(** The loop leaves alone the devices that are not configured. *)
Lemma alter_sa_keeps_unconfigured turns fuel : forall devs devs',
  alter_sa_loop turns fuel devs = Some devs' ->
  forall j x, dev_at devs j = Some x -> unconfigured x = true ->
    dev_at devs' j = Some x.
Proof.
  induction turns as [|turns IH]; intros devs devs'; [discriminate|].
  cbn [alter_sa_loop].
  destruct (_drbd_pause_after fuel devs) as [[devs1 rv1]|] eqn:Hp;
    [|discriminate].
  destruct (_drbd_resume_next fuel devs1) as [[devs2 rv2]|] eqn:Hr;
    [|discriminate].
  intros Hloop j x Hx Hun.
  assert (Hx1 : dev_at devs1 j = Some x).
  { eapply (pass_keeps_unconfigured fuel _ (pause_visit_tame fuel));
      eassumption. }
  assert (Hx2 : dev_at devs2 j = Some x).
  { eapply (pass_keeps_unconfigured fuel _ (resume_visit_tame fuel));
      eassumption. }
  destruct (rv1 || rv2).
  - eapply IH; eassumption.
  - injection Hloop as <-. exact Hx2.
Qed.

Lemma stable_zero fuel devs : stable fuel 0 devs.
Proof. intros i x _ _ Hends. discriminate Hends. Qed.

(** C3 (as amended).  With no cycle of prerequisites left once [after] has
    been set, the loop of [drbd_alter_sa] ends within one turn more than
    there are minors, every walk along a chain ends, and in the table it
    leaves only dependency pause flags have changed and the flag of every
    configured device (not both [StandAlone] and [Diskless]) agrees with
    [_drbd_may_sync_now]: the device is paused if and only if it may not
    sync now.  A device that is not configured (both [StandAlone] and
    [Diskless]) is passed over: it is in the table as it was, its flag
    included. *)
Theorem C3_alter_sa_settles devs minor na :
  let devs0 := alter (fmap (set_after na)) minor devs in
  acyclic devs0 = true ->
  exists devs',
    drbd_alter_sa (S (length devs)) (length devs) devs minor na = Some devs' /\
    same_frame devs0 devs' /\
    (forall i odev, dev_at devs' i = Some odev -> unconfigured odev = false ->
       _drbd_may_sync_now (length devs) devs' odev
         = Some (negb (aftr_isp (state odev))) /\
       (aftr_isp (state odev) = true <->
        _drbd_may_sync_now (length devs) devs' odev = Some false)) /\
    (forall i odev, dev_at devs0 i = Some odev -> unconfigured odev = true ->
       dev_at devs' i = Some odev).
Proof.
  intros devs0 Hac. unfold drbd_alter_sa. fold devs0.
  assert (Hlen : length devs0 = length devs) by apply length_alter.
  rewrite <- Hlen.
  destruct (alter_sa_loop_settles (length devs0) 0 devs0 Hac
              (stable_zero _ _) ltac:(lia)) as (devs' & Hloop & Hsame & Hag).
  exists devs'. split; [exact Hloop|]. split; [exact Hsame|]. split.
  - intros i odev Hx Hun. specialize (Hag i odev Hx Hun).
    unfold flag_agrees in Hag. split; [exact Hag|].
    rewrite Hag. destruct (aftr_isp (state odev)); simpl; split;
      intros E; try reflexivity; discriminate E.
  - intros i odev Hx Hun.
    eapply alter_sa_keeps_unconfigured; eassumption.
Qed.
☆ ☆ ☆ ☆ ☆
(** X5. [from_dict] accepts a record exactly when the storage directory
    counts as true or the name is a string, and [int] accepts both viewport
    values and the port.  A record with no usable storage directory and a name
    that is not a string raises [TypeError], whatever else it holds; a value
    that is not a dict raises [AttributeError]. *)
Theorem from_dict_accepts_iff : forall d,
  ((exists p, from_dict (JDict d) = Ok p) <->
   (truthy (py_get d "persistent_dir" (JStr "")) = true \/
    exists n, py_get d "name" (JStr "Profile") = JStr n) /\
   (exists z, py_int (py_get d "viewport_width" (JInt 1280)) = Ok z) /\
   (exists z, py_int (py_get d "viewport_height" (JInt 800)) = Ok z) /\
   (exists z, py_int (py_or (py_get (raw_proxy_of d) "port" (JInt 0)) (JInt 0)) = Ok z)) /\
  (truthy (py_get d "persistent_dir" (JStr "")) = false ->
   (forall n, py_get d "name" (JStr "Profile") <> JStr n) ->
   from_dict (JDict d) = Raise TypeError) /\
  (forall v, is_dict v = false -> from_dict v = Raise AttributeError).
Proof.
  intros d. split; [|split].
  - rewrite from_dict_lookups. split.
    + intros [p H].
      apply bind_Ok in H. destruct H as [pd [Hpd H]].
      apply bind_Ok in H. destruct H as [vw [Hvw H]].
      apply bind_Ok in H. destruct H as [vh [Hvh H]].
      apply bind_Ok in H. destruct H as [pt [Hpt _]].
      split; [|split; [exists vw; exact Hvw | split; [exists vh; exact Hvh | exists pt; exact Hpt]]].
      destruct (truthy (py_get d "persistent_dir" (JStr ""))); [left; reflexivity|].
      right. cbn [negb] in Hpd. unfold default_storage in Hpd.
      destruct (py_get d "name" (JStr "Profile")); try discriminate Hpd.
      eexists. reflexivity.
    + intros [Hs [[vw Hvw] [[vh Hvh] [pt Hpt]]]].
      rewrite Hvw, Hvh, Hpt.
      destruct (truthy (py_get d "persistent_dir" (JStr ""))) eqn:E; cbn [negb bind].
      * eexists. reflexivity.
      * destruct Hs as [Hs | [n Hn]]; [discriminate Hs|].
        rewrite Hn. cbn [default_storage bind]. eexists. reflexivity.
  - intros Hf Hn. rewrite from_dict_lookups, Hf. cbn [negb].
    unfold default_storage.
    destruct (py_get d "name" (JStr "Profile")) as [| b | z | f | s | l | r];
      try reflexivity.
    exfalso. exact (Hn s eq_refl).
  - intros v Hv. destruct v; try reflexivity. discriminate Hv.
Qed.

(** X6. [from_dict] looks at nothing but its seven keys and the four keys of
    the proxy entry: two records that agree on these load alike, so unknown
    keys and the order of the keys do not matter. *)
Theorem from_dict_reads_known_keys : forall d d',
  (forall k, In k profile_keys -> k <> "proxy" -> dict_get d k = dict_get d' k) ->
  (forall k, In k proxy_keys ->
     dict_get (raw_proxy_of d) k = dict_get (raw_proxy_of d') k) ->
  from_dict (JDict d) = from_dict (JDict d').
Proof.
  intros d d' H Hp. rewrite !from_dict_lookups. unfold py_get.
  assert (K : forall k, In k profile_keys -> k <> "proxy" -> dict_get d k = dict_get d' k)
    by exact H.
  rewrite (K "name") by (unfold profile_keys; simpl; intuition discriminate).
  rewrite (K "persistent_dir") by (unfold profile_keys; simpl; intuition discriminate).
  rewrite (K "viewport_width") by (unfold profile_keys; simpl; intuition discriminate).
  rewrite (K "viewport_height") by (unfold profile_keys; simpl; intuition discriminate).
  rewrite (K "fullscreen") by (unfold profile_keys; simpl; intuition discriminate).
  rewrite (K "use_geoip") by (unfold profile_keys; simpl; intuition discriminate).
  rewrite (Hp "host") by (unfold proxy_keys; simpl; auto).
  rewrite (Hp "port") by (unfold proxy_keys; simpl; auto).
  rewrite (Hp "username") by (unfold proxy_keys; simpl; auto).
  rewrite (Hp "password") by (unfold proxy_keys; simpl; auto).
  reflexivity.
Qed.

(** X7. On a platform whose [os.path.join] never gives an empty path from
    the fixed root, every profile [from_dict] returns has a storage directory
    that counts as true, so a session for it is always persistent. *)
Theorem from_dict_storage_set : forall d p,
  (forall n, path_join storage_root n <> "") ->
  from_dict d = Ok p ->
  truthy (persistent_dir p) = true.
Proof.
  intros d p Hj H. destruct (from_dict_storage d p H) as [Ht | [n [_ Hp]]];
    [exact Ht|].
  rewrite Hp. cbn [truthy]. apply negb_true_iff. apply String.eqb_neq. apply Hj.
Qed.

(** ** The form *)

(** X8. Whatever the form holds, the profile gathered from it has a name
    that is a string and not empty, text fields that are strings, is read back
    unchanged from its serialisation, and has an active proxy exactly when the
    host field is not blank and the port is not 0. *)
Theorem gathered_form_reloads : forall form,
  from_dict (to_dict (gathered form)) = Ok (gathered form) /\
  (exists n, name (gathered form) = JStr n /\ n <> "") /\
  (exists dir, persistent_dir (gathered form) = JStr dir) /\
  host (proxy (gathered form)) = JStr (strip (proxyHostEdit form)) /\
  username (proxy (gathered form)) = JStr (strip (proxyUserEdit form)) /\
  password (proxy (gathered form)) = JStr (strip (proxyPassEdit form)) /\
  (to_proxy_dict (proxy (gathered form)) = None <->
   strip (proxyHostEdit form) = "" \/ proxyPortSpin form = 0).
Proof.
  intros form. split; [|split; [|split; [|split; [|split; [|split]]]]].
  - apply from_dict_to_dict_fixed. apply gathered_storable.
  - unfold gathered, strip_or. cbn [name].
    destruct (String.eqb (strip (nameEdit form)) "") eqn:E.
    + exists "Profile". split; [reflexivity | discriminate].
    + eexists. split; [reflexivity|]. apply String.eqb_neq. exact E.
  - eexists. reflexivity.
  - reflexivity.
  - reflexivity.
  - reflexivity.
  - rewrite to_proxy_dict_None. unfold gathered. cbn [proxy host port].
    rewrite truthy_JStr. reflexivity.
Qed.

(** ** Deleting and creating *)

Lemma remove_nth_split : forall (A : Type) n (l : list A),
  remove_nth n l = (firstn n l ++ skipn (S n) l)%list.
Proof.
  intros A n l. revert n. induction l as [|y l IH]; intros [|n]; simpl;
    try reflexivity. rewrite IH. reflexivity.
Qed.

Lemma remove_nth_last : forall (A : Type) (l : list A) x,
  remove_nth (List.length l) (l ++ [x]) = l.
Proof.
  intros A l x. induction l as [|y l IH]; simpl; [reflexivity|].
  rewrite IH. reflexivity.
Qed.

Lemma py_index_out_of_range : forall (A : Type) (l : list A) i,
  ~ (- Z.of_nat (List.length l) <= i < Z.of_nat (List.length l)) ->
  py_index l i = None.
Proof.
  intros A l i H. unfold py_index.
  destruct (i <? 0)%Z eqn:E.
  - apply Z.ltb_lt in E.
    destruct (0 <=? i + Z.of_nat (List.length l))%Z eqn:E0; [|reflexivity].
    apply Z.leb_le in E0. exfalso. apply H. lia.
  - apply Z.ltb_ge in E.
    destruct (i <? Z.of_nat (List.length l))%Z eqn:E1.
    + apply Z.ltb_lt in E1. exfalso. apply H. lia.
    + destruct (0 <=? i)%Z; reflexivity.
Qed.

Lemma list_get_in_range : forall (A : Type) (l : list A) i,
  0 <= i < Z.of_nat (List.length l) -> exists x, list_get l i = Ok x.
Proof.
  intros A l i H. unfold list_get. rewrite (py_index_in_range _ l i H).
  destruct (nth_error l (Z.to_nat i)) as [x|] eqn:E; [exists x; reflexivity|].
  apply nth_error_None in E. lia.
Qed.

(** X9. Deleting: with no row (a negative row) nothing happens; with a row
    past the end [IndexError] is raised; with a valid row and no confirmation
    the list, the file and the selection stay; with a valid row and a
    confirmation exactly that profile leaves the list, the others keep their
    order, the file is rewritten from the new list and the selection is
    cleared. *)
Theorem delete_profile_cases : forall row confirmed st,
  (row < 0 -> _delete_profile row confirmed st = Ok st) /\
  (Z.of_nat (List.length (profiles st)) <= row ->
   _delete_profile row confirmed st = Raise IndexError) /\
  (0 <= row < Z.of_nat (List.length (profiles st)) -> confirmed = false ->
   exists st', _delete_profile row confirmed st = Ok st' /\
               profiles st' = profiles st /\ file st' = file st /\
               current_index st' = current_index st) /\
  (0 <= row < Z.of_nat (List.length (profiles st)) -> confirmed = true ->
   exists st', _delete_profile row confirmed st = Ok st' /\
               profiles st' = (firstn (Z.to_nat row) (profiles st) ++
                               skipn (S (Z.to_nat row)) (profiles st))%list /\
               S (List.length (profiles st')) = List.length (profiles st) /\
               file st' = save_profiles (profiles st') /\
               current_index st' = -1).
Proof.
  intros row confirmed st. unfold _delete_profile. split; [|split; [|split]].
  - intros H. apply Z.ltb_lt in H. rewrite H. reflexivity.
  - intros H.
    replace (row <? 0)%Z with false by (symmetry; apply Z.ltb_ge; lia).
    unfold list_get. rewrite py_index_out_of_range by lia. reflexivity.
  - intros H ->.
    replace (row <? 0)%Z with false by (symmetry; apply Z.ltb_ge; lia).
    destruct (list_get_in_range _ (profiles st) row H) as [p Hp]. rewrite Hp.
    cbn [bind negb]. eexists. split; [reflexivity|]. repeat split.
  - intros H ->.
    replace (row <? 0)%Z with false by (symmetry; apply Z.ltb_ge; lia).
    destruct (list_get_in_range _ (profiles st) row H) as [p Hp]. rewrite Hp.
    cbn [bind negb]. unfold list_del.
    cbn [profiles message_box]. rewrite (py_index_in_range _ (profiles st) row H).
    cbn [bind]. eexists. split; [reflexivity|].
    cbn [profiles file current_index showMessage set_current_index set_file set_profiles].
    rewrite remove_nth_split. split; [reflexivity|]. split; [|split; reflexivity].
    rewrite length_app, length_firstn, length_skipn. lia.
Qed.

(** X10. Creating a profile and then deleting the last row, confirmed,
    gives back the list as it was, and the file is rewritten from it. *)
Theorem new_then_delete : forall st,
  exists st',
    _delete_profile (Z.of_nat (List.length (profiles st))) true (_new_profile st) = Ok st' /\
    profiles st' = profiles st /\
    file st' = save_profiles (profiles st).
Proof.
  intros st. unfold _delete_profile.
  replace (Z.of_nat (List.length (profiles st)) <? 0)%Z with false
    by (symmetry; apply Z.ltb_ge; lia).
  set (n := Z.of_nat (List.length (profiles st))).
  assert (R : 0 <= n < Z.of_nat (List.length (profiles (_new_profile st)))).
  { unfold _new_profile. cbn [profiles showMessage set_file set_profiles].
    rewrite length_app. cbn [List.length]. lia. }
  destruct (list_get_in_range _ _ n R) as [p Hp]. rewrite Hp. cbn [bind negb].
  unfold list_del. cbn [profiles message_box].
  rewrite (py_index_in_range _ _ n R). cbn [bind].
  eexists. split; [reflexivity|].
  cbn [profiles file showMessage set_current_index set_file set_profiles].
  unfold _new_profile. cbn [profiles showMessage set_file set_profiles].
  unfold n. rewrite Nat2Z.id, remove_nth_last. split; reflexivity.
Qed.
☆ ☆ ☆ ☆ ☆
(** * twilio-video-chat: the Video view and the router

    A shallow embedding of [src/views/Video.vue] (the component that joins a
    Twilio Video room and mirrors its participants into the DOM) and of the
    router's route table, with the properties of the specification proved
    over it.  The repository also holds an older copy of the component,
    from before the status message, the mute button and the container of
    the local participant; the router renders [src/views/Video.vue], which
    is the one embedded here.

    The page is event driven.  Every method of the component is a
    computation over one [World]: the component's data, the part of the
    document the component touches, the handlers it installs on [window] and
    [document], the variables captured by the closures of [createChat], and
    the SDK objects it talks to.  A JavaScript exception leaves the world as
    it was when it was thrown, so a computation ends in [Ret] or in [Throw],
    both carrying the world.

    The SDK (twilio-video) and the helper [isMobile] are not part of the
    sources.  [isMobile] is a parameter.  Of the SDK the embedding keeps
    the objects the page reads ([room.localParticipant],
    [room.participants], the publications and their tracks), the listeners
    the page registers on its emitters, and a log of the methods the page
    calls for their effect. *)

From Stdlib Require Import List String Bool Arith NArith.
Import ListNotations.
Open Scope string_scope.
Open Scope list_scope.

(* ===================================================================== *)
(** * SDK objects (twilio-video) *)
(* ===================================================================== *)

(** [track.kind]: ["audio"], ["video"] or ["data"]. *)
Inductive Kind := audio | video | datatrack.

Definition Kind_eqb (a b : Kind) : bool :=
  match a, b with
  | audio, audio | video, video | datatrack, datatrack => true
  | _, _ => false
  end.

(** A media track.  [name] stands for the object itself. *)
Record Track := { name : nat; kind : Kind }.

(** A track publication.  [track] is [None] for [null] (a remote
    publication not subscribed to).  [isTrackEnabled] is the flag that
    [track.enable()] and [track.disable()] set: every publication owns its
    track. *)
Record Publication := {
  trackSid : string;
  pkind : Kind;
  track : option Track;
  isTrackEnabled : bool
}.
☆ ☆ ☆ ☆ ☆
Problem description
Match on "router" and copy out every line of the entries that contains it.

Output of the task
(** * twilio-video-chat: the Video view and the router
    router's route table, with the properties of the specification proved
    the local participant; the router renders [src/views/Video.vue], which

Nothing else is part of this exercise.